[DFDL-WG] How to determine the length of an element which has text representation

Tue Nov 24 17:05:03 CST 2009

I disagree with the direction this conversation is taking. I don't think 
we need another property - the dfdl:lengthKind property provides all of 
the control which users require.
 Let's examine how the parser might behave for *all* of the lengthKind 
enumerations:

explicit
The parser extracts a fixed number of characters/bytes from the input 
document as directed by dfdl:length ( which may be a DFDL expression, and 
may resolve to the value of the previous sibling )
prefixed
The parser extracts a fixed number of characters/bytes from the input 
document as directed by the prefix length.
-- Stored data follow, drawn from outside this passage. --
Definition printable (p : property) : Prop :=
  match p with
  | PString key value maxlen =>
      clean key ∧ zlen key < 2 ^ 31 - 7 ∧ Forall is_byte value ∧
      terminated value (u64 maxlen)
  | PBool key _ => clean key ∧ zlen key < 2 ^ 31 - 11
  | PInteger key value => clean key ∧ zlen key < 2 ^ 31 - 11 ∧ 0 ≤ value < 2 ^ 64
  end.

(** The text of a property, comma apart. *)
Definition value_text (p : property) : list Z :=
  match p with
  | PString _ value maxlen => [34] ++ escaped (text_of value (u64 maxlen)) ++ [34]
  | PBool _ value => if value then bs "true" else bs "false"
  | PInteger _ value => render_u64 value
  end.

Definition member_text (p : property) : list Z :=
  [34] ++ (meaning p).1 ++ [34] ++ bs ": " ++ value_text p.

Lemma fprintf_expected text n f :
  zlen text = n → n < 2 ^ 31 →
  (u64 (fprintf text f).1 =? n) = (fput text f).1 ∧ (fprintf text f).2 = (fput text f).2.
Proof.
  intros <- Hn. unfold fprintf. rewrite or_eof_fput. cbn [fst snd]. split; [|done].
  pose proof (zlen_nonneg text).
  destruct (fput text f).1; [apply Z.eqb_eq, Z.mod_small; lia|apply Z.eqb_neq].
  change (u64 EOF) with (2 ^ 64 - 1). lia.
Qed.

Lemma zlen_pos {A} (x : A) l : 0 < zlen (x :: l).
Proof. zlen_solve. Qed.

Lemma digits_fuel_nonempty fuel n : ∃ c l, digits_fuel (S fuel) n = c :: l.
Proof.
  cbn. destruct (if n <? 10 then [] else digits_fuel fuel (n / 10)) as [|c l]; cbn; by eexists _, _.
Qed.

Lemma print_property_fput p f :
  printable p →
  print_property p f = (let '(ok, f') := fput (bs ", " ++ member_text p) f in (Ok ok, f')).
Proof.
  destruct p as [key value maxlen|key value|key value]; cbn [print_property printable].
  - intros (_ & Hk & Hb & Ht). unfold cockpit_json_print_string_property, member_text.
    set (head := bs ", " ++ [34] ++ key ++ [34] ++ bs ": " ++ [34]).
    change (bs ", " ++ [34] ++ (meaning (PString key value maxlen)).1 ++ [34] ++ bs ": " ++ _)
      with (bs ", " ++ [34] ++ key ++ [34] ++ bs ": " ++
            [34] ++ escaped (text_of value (u64 maxlen)) ++ [34]).
    replace (bs ", " ++ [34] ++ key ++ [34] ++ bs ": " ++ [34] ++ escaped _ ++ [34])
      with (head ++ escaped (text_of value (u64 maxlen)) ++ [34])
      by (unfold head; by rewrite <- !app_assoc).
    destruct (fprintf_expected head (zlen key + 7) f) as [H1 H2].
    { unfold head. rewrite !zlen_app. lit_zlen. lia. } { lia. }
    destruct (fprintf head f) as [n f1]. cbn [fst snd] in *. rewrite H1, fput_app.
    destruct (fput head f) as [[] f1']; cbn [fst snd] in *; subst f1'; [cbn [negb]|done].
    rewrite json_escape_string_fput; [|done|done|apply Z.mod_pos_bound; lia].
    rewrite fput_app. destruct (fput (escaped _) f1) as [[] f2]; [|done].
    unfold fputc. rewrite or_eof_fput. by destruct (fput [34] f2) as [[] f3].
  - intros (_ & Hk). unfold cockpit_json_print_bool_property, member_text. cbn [meaning fst value_text].
    set (text := bs ", " ++ _).
    destruct (fprintf_expected text (6 + zlen key + (if value then 4 else 5)) f) as [H1 H2].
    { unfold text. rewrite !zlen_app. destruct value; lit_zlen; lia. } { destruct value; lia. }
    destruct (fprintf text f) as [n f1]. cbn [fst snd] in *. rewrite H1, H2. by destruct (fput text f).
  - intros (_ & Hk & Hv). unfold cockpit_json_print_integer_property, member_text.
    cbn [meaning fst value_text]. set (text := bs ", " ++ _).
    unfold fprintf. rewrite or_eof_fput. destruct (fput text f) as [ok f1]. cbn [fst snd].
    f_equal. f_equal. destruct ok; [|done]. rewrite Z.gtb_ltb. apply Z.ltb_lt.
    unfold text, render_u64. destruct (digits_fuel_nonempty 19 (u64 value)) as (c & l & ->).
    rewrite !zlen_app. pose proof (zlen_pos c l). pose proof (zlen_nonneg key). lit_zlen. lia.
Qed.

Lemma unxdigit_xdigit n : 0 ≤ n < 16 → unxdigit (xdigit n) = Some n.
Proof. apply (byte_dec (λ n, unxdigit (xdigit n) = Some n) 16). by_decide. Qed.

Lemma read_string_char c t :
  is_byte c →
  read_string (escape_char c ++ t) = ('(x, r) ← read_string t; Some (ascii c :: x, r)).
Proof.
  intros Hc. unfold is_byte in Hc. unfold escape_char, ascii, char_needs_json_escape.
  destruct (c =? 92) eqn:E1; to_prop; [subst c; done|].
  destruct (c =? 34) eqn:E2; to_prop; [subst c; done|].
  destruct (c >=? 128) eqn:E3; to_prop.
  { rewrite (proj2 (Z.ltb_ge _ _)) by lia. cbn [orb]. rewrite (proj2 (Z.geb_ge c 127)) by lia. done. }
  destruct ((c <? 32) || false || false || (c >=? 127)) eqn:E4; to_prop.
  - change (read_string (u04x c ++ t)) with
      (a ← unxdigit (xdigit (c / 4096 mod 16)); b ← unxdigit (xdigit (c / 256 mod 16));
       c' ← unxdigit (xdigit (c / 16 mod 16)); d ← unxdigit (xdigit (c mod 16));
       '(t, r) ← read_string t; Some (((a * 16 + b) * 16 + c') * 16 + d :: t, r)).
    rewrite !unxdigit_xdigit by lia. cbn [mbind option_bind].
    replace ((((c / 4096) mod 16 * 16 + (c / 256) mod 16) * 16 + (c / 16) mod 16) * 16 + c mod 16)
      with c by lia. done.
  - assert (32 ≤ c < 127) by lia.
    cbn [app read_string]. rewrite (proj2 (Z.eqb_neq c 34)), (proj2 (Z.eqb_neq c 92)) by done.
    by rewrite (proj2 (Z.geb_ge c 32)) by lia.
Qed.

Lemma read_string_escaped s r :
  Forall is_byte s → read_string (escaped s ++ 34 :: r) = Some (ascii <$> s, r).
Proof.
  induction 1 as [|c s Hc _ IH]; [done|]. cbn [escaped]. rewrite <- app_assoc.
  rewrite read_string_char, IH by done. done.
Qed.

Lemma ascii_clean s : clean s → ascii <$> s = s.
Proof.
  induction 1 as [|c s Hc _ IH]; [done|]. cbn. rewrite IH. f_equal. unfold ascii.
  unfold char_needs_json_escape in Hc. to_prop. by rewrite Z.geb_leb, (proj2 (Z.leb_gt _ _)) by lia.
Qed.

Definition ends_number (r : list Z) : Prop :=
  match r with [] => False | c :: _ => isdigit c = false end.

Lemma read_digits_app d r : digits d → ends_number r → read_digits (d ++ r) = (d, r).
Proof.
  intros Hd Hr. induction Hd as [|c d Hc _ IH].
  - destruct r as [|c r]; [done|]. cbn in *. by rewrite Hr.
  - cbn. by rewrite Hc, IH.
Qed.

Lemma read_value_digits c d r :
  digits (c :: d) → ends_number r → read_value ((c :: d) ++ r) = Some (JNumber (dec_value (c :: d)), r).
Proof.
  intros Hd Hr. pose proof (read_digits_app _ _ Hd Hr) as Hrd.
  apply Forall_cons in Hd as [Hc _]. apply isdigit_range in Hc.
  change ((c :: d) ++ r) with (c :: (d ++ r)) in *. unfold read_value. rewrite Hrd.
  assert (Hcs : c = 48 ∨ c = 49 ∨ c = 50 ∨ c = 51 ∨ c = 52 ∨ c = 53 ∨ c = 54 ∨ c = 55 ∨
                c = 56 ∨ c = 57) by lia.
  by repeat destruct Hcs as [-> | Hcs]; [..|subst c].
Qed.

Lemma text_of_bytes value maxlen : Forall is_byte value → Forall is_byte (text_of value maxlen).
Proof.
  intros Hb. rewrite text_of_take. destruct (cstr_prefix (take (Z.to_nat maxlen) value)) as [q Hq].
  apply (Forall_take _ (Z.to_nat maxlen)) in Hb. rewrite Hq in Hb. by apply Forall_app in Hb as [Hb _].
Qed.

Lemma read_value_text p r :
  printable p → ends_number r →
  read_value (value_text p ++ r) = Some ((meaning p).2, r).
Proof.
  destruct p as [key value maxlen|key value|key value]; cbn [printable]; intros Hp Hr.
  - destruct Hp as (_ & _ & Hb & _). cbn [value_text meaning snd].
    change (([34] ++ escaped (text_of value (u64 maxlen)) ++ [34]) ++ r)
      with (34 :: ((escaped (text_of value (u64 maxlen)) ++ [34]) ++ r)).
    rewrite <- app_assoc. unfold read_value.
    change ([34] ++ r) with (34 :: r).
    rewrite read_string_escaped by by apply text_of_bytes. done.
  - by destruct value.
  - destruct Hp as (_ & _ & Hv). cbn [value_text meaning snd]. unfold render_u64.
    assert (Hu : u64 value = value) by (apply Z.mod_small; lia). rewrite Hu.
    assert (Hd : digits (digits_fuel 20 value)) by (apply digits_fuel_digits; lia).
    rewrite <- (digits_fuel_value 20 value) at 2 by lia.
    destruct (digits_fuel_nonempty 19 value) as (c & l & Hcl). rewrite Hcl in *.
    by apply read_value_digits.
Qed.

Lemma escaped_key p : printable p → clean (meaning p).1 ∧ Forall is_byte (meaning p).1.
Proof.
  intros Hp. assert (Hc : clean (meaning p).1) by (destruct p; cbn in *; tauto).
  split; [done|]. eapply Forall_impl; [exact Hc|]. cbn. unfold char_needs_json_escape, is_byte.
  intros c H. to_prop. lia.
Qed.

Lemma expect_app p r : expect p (p ++ r) = Some r.
Proof. unfold expect. by rewrite prefixb_app, drop_app_length. Qed.

Lemma read_member_text p r :
  printable p → ends_number r →
  read_member (member_text p ++ r) = Some ((meaning p).1, (meaning p).2, r).
Proof.
  intros Hp Hr. destruct (escaped_key p Hp) as [Hc Hb].
  unfold read_member, member_text. rewrite <- !app_assoc, expect_app.
  cbn [mbind option_bind]. rewrite <- (escaped_clean (meaning p).1) at 1 by done.
  change ([34] ++ ?x) with (34 :: x).
  rewrite read_string_escaped, (ascii_clean _ Hc) by done. cbn [mbind option_bind].
  rewrite expect_app. cbn [mbind option_bind]. by rewrite read_value_text.
Qed.

Fixpoint more_text (ps : list property) : list Z :=
  match ps with
  | [] => []
  | p :: ps' => (bs ", " ++ member_text p) ++ more_text ps'
  end.

Lemma read_members_text fuel p ps :
  Forall printable (p :: ps) → (length ps < fuel)%nat →
  read_members fuel (member_text p ++ more_text ps ++ [125]) = Some (meaning <$> p :: ps).
Proof.
  revert p ps. induction fuel as [|fuel IH]; intros p ps Hp Hf; [lia|].
  apply Forall_cons in Hp as [Hp Hps]. cbn [read_members].
  rewrite read_member_text by (done || by destruct ps).
  cbn [mbind option_bind]. destruct ps as [|q ps].
  - cbn. by destruct (meaning p).
  - cbn [more_text]. rewrite <- !app_assoc.
    change (bs ", " ++ member_text q ++ more_text ps ++ [125])
      with (44 :: 32 :: (member_text q ++ more_text ps ++ [125])) at 1.
    cbv iota. change (44 :: 32 :: ?x) with (bs ", " ++ x). rewrite expect_app.
    cbn [mbind option_bind]. rewrite IH by (done || cbn in Hf; lia). cbn. by destruct (meaning p).
Qed.

Lemma print_properties_fput ps f :
  Forall printable ps →
  print_properties ps f =
    (let '(ok, f') := fput (more_text ps) f in (if ok then Ok tt else Err tt, f')).
Proof.
  intros Hp. revert f. induction Hp as [|p ps Hp _ IH]; intros f; cbn [print_properties more_text].
  - by rewrite fput_nil.
  - rewrite prog_bind_eq, print_property_fput, (fput_app (bs ", " ++ member_text p)) by done.
    destruct (fput _ f) as [[] f1]; [apply IH|done].
Qed.

Lemma digits_fuel_more f f' n :
  0 ≤ n < 10 ^ Z.of_nat (S f) → n < 10 ^ Z.of_nat (S f') →
  digits_fuel (S f) n = digits_fuel (S f') n.
Proof.
  revert f' n. induction f as [|f IH]; intros f' n H1 H2.
  - change (10 ^ Z.of_nat 1) with 10 in H1. cbn. by rewrite (proj2 (Z.ltb_lt _ _)) by lia.
  - rewrite (Nat2Z.inj_succ (S f)), Z.pow_succ_r in H1 by lia.
    destruct f' as [|f'].
    + change (10 ^ Z.of_nat 1) with 10 in H2. cbn. by rewrite (proj2 (Z.ltb_lt _ _)) by lia.
    + rewrite (Nat2Z.inj_succ (S f')), Z.pow_succ_r in H2 by lia.
      change (digits_fuel (S ?k) n) with
        ((if n <? 10 then [] else digits_fuel k (n / 10)) ++ [48 + n mod 10]).
      destruct (n <? 10); [done|]. by rewrite (IH f') by lia.
Qed.

(** The text of a whole message. *)
Definition message_text (version : Z) (ps : list property) : list Z :=
  [123] ++ member_text (PInteger (bs "version") version) ++ more_text ps ++ [125].

Lemma print_message_spec room version ps :
  0 ≤ version < 2 ^ 31 → Forall printable ps →
  match print_message room version ps with
  | Ok m => (length (message_text version ps) ≤ room)%nat ∧
            m = mk_memfd (bs "cockpit login messages") true true true (message_text version ps)
  | _ => (room < length (message_text version ps))%nat
  end.
Proof.
  intros Hv Hp. unfold print_message, cockpit_json_print_open_memfd. cbn [mbind comp_bind].
  rewrite Z.geb_leb, (proj2 (Z.leb_le _ _)) by lia. unfold fprintf. rewrite or_eof_fput. cbn [snd].
  set (head := [123; 34] ++ _). rewrite print_properties_fput by done.
  assert (Ht : message_text version ps = head ++ more_text ps ++ [125]).
  { unfold message_text, member_text, head. cbn [meaning fst value_text]. unfold render_u64.
    assert (Hu : u64 version = version) by (apply Z.mod_small; lia).
    rewrite Hu, (digits_fuel_more 19 9) by lia. rewrite <- !app_assoc. done. }
  rewrite Ht. clearbody head. clear Ht.
  unfold fput at 2. cbn [snd f_out f_room app].
  unfold fput. cbn [f_out f_room]. rewrite !length_app. cbn [length].
  case_bool_decide as H1; [|lia].
  unfold cockpit_json_print_finish_memfd, fputc. rewrite or_eof_fput. unfold fput.
  cbn [f_out f_room fst snd length]. case_bool_decide as H2.
  - cbn. split; [lia|]. f_equal. rewrite !take_ge by (cbn; lia). by rewrite <- !app_assoc.
  - cbn. lia.
Qed.

(** The text reads back as the properties. *)
Lemma read_message_text version ps :
  0 ≤ version < 2 ^ 31 → Forall printable ps →
  read_object (message_text version ps) = Some ((bs "version", JNumber version) :: (meaning <$> ps)).
Proof.
  intros Hv Hp. unfold read_object, message_text. rewrite expect_app. cbn [mbind option_bind].
  rewrite read_members_text; [done| |].
  - constructor; [|done]. cbn. split_and!; [by_decide|by cbn|lia|lia].
  - rewrite !length_app. cbn. assert (length ps ≤ length (more_text ps))%nat; [|lia].
    clear Hp. induction ps as [|p ps IH]; cbn; lia || (rewrite length_app; lia).
Qed.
Note the similarity with the 
DFDL expression scenario above.
implicit
The parser extracts a fixed number of characters/bytes from the input 
document as directed by the implicit length of the element.
delimited
The parser extracts from the input document all characters between the 
current buffer position and the next unescaped item of in-scope 
terminating markup.
pattern
The parser extracts from the input document all characters which match the 
specified pattern
endOfParent.
The parser extracts from the input document all remaining characters/bytes 
allowed by the representation properties of its parent groups/elements.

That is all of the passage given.